◆ EXERCISE REQUIREMENTS ◆
Return every entry exactly as written.

[Start of section]

(** While a mutation is planned, the sweep for it is collected once. *)
Lemma step_planned actor s c (r : M (answer c)) purpose plan :
  allowed actor s c -> w_phase (after s c r) = Planned purpose plan ->
  (exists claim replacement,
     Event c r = Event (PlanBrokerMutation claim purpose replacement) (Ok plan) /\
     w_sweep (after s c r) = None /\ w_claim s = Some claim /\ w_claim (after s c r) = Some claim /\
     scheduled s purpose /\ quoted s claim purpose replacement) \/
  (w_phase s = Planned purpose plan /\ w_sweep s = None /\ w_claim (after s c r) = w_claim s /\
   exists evidence, Event c r = Event (CollectSweep (pl_expectation plan)) (Ok evidence) /\
     w_sweep (after s c r) = Some (pl_expectation plan, evidence)).
Proof.
  intros Ha H. destruct (moves c) eqn:Hm.
  2: { right. rewrite still_phase in H by done. destruct c; try discriminate Hm; cbn in Ha;
       unfold quiescent in Ha; rewrite ?H in Ha; naive_solver. }
  destruct c; try discriminate Hm; cbn in Ha, H; unfold quiescent in Ha.
  - destruct Ha as ([Hc _] & Hp & Hs & Hq). unfold claimed in Hc. destruct r as [p|]; [|cbn in H; congruence].
    cbn in H. injection H as -> ->. left. by exists claim, replacement.
  - destruct Ha as [_ Ha]. by_phase s Ha E. destruct r as [prepared|]; [|done].
    by destruct (pr_permit prepared), (pr_attempt prepared).
  - destruct Ha as [_ Ha]. by_phase s Ha E. by destruct r.
  - unfold settled in H. destruct source; [| |done]; by_phase s Ha E; cbn in H; by rewrite ?E in H.
  - unfold settled in H. destruct Ha as [_ Ha]. by_phase s Ha E.
  - by_phase s Ha E. unfold dispatched in H. rewrite E in H. by destruct r as [|[]].
  - by_phase s Ha E. unfold dispatched in H. rewrite E in H. by destruct r as [|[]].
  - by_phase s Ha E. unfold dispatched in H. rewrite E in H. by destruct r as [|[]].
  - destruct r as [evidence|]; cbn in H; [|exfalso; unfold unplanned in H; by_phase s Ha E; cbn in H; by rewrite ?E in H].
    rewrite H in Ha. destruct Ha as [-> Hn]. right. repeat (split; [done|]). by exists evidence.
Qed.
(* ===== verification/SqlLookups.v ===== *)
(** * Schedules, dispatches and observations

    The operations of [SQLAlchemyExecutionRepository] between the permits it issues and
    the broker: what is due next, the acquisition of a dispatch, its ambiguous outcome,
    the observations of an attempt and the authority to look one up. *)

From Stdlib Require Import ZArith Lia String Ascii List Bool.
From stdpp Require Import base strings gmap option tactics list.
From S2P Require Import Prelude PyText PyDict PyDecimal PyTime PyHash PyParse Contracts ExecModels OrderLimits OrderStatus Identity Finalization ReconciliationData Reconciliation Permits SqlSchema SqlCodec SqlRows.

#[local] Open Scope string_scope.
#[local] Open Scope Z_scope.

(** ** The rows an operation works on *)

(** The intent and the account of a claim, which is the current one. *)
Definition claimed_rows (claim : ExecutionIntent) : txn (ExecutionIntentRow * AccountRoleRow) :=
  intent ← select (fun db => db_intents db !! ei_intent_id claim);
  account ← select (fun db => db_accounts db !! enum_value (ei_account_role claim));
  match intent, account with
  | Some intent, Some account =>
      _ ← perform (_verify_claim_fence intent account claim); mret (intent, account)
  | _, _ => raise (ExecutionBlocked "ACCOUNT_OR_INTENT_NOT_REGISTERED")
  end.

(** A permit with the intent and the account it was issued for, under the claim. *)
Definition permit_context (permit_id : uuid) (claim : ExecutionIntent)
    : txn (BrokerMutationPermitRow * ExecutionIntentRow * AccountRoleRow) :=
  identity ← select (fun db => db_permits db !! permit_id);
  permit ← required KeyError identity;
  intent ← select (fun db => db_intents db !! pm_execution_intent_id permit);
  intent ← required (ExecutionBlocked "BROKER_PERMIT_INTENT_MISSING") intent;
  account ← select (fun db => db_accounts db !! ir_account_role intent);
  account ← required (ExecutionBlocked "ACCOUNT_NOT_REGISTERED") account;
  _ ← perform (_verify_claim_fence intent account claim);
  mret (permit, intent, account).

(** ** What is due *)

Definition trusted_execution_time (claim : ExecutionIntent) (clock : datetime) : txn datetime :=
  _ ← claimed_rows claim; perform (_trusted_now clock).

Definition in_flight (permit : BrokerMutationPermitRow) : bool :=
  one_of (pm_state permit) ["DISPATCHING"; "LOOKUP_ONLY"].
Definition unresolved_permit (permit : BrokerMutationPermitRow) : bool := one_of (pm_state permit) UNRESOLVED.

(** The time since the first dispatch. *)
Definition elapsed_since (initial_permit : BrokerMutationPermitRow) (trusted_now : datetime)
    : M timedelta :=
  match pm_dispatch_acquired_at initial_permit with
  | None => blocked "INITIAL_DISPATCH_TIME_MISSING"
  | Some acquired_at => dt_sub trusted_now (_utc acquired_at)
  end.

[End of section]

◆ SOLVED PROBLEM ◆
(** While a mutation is planned, the sweep for it is collected once. *)
Lemma step_planned actor s c (r : M (answer c)) purpose plan :
  allowed actor s c -> w_phase (after s c r) = Planned purpose plan ->
  (exists claim replacement,
     Event c r = Event (PlanBrokerMutation claim purpose replacement) (Ok plan) /\
     w_sweep (after s c r) = None /\ w_claim s = Some claim /\ w_claim (after s c r) = Some claim /\
     scheduled s purpose /\ quoted s claim purpose replacement) \/
  (w_phase s = Planned purpose plan /\ w_sweep s = None /\ w_claim (after s c r) = w_claim s /\
   exists evidence, Event c r = Event (CollectSweep (pl_expectation plan)) (Ok evidence) /\
     w_sweep (after s c r) = Some (pl_expectation plan, evidence)).
Proof.
  intros Ha H. destruct (moves c) eqn:Hm.
  2: { right. rewrite still_phase in H by done. destruct c; try discriminate Hm; cbn in Ha;
       unfold quiescent in Ha; rewrite ?H in Ha; naive_solver. }
  destruct c; try discriminate Hm; cbn in Ha, H; unfold quiescent in Ha.
  - destruct Ha as ([Hc _] & Hp & Hs & Hq). unfold claimed in Hc. destruct r as [p|]; [|cbn in H; congruence].
    cbn in H. injection H as -> ->. left. by exists claim, replacement.
  - destruct Ha as [_ Ha]. by_phase s Ha E. destruct r as [prepared|]; [|done].
    by destruct (pr_permit prepared), (pr_attempt prepared).
  - destruct Ha as [_ Ha]. by_phase s Ha E. by destruct r.
  - unfold settled in H. destruct source; [| |done]; by_phase s Ha E; cbn in H; by rewrite ?E in H.
  - unfold settled in H. destruct Ha as [_ Ha]. by_phase s Ha E.
  - by_phase s Ha E. unfold dispatched in H. rewrite E in H. by destruct r as [|[]].
  - by_phase s Ha E. unfold dispatched in H. rewrite E in H. by destruct r as [|[]].
  - by_phase s Ha E. unfold dispatched in H. rewrite E in H. by destruct r as [|[]].
  - destruct r as [evidence|]; cbn in H; [|exfalso; unfold unplanned in H; by_phase s Ha E; cbn in H; by rewrite ?E in H].
    rewrite H in Ha. destruct Ha as [-> Hn]. right. repeat (split; [done|]). by exists evidence.
Qed.
(* ===== verification/SqlLookups.v ===== *)
(** * Schedules, dispatches and observations

    The operations of [SQLAlchemyExecutionRepository] between the permits it issues and
    the broker: what is due next, the acquisition of a dispatch, its ambiguous outcome,
    the observations of an attempt and the authority to look one up. *)

From Stdlib Require Import ZArith Lia String Ascii List Bool.
From stdpp Require Import base strings gmap option tactics list.
From S2P Require Import Prelude PyText PyDict PyDecimal PyTime PyHash PyParse Contracts ExecModels OrderLimits OrderStatus Identity Finalization ReconciliationData Reconciliation Permits SqlSchema SqlCodec SqlRows.

#[local] Open Scope string_scope.
#[local] Open Scope Z_scope.

(** ** The rows an operation works on *)

(** The intent and the account of a claim, which is the current one. *)
Definition claimed_rows (claim : ExecutionIntent) : txn (ExecutionIntentRow * AccountRoleRow) :=
  intent ← select (fun db => db_intents db !! ei_intent_id claim);
  account ← select (fun db => db_accounts db !! enum_value (ei_account_role claim));
  match intent, account with
  | Some intent, Some account =>
      _ ← perform (_verify_claim_fence intent account claim); mret (intent, account)
  | _, _ => raise (ExecutionBlocked "ACCOUNT_OR_INTENT_NOT_REGISTERED")
  end.

(** A permit with the intent and the account it was issued for, under the claim. *)
Definition permit_context (permit_id : uuid) (claim : ExecutionIntent)
    : txn (BrokerMutationPermitRow * ExecutionIntentRow * AccountRoleRow) :=
  identity ← select (fun db => db_permits db !! permit_id);
  permit ← required KeyError identity;
  intent ← select (fun db => db_intents db !! pm_execution_intent_id permit);
  intent ← required (ExecutionBlocked "BROKER_PERMIT_INTENT_MISSING") intent;
  account ← select (fun db => db_accounts db !! ir_account_role intent);
  account ← required (ExecutionBlocked "ACCOUNT_NOT_REGISTERED") account;
  _ ← perform (_verify_claim_fence intent account claim);
  mret (permit, intent, account).

(** ** What is due *)

Definition trusted_execution_time (claim : ExecutionIntent) (clock : datetime) : txn datetime :=
  _ ← claimed_rows claim; perform (_trusted_now clock).

Definition in_flight (permit : BrokerMutationPermitRow) : bool :=
  one_of (pm_state permit) ["DISPATCHING"; "LOOKUP_ONLY"].
Definition unresolved_permit (permit : BrokerMutationPermitRow) : bool := one_of (pm_state permit) UNRESOLVED.

(** The time since the first dispatch. *)
Definition elapsed_since (initial_permit : BrokerMutationPermitRow) (trusted_now : datetime)
    : M timedelta :=
  match pm_dispatch_acquired_at initial_permit with
  | None => blocked "INITIAL_DISPATCH_TIME_MISSING"
  | Some acquired_at => dt_sub trusted_now (_utc acquired_at)
  end.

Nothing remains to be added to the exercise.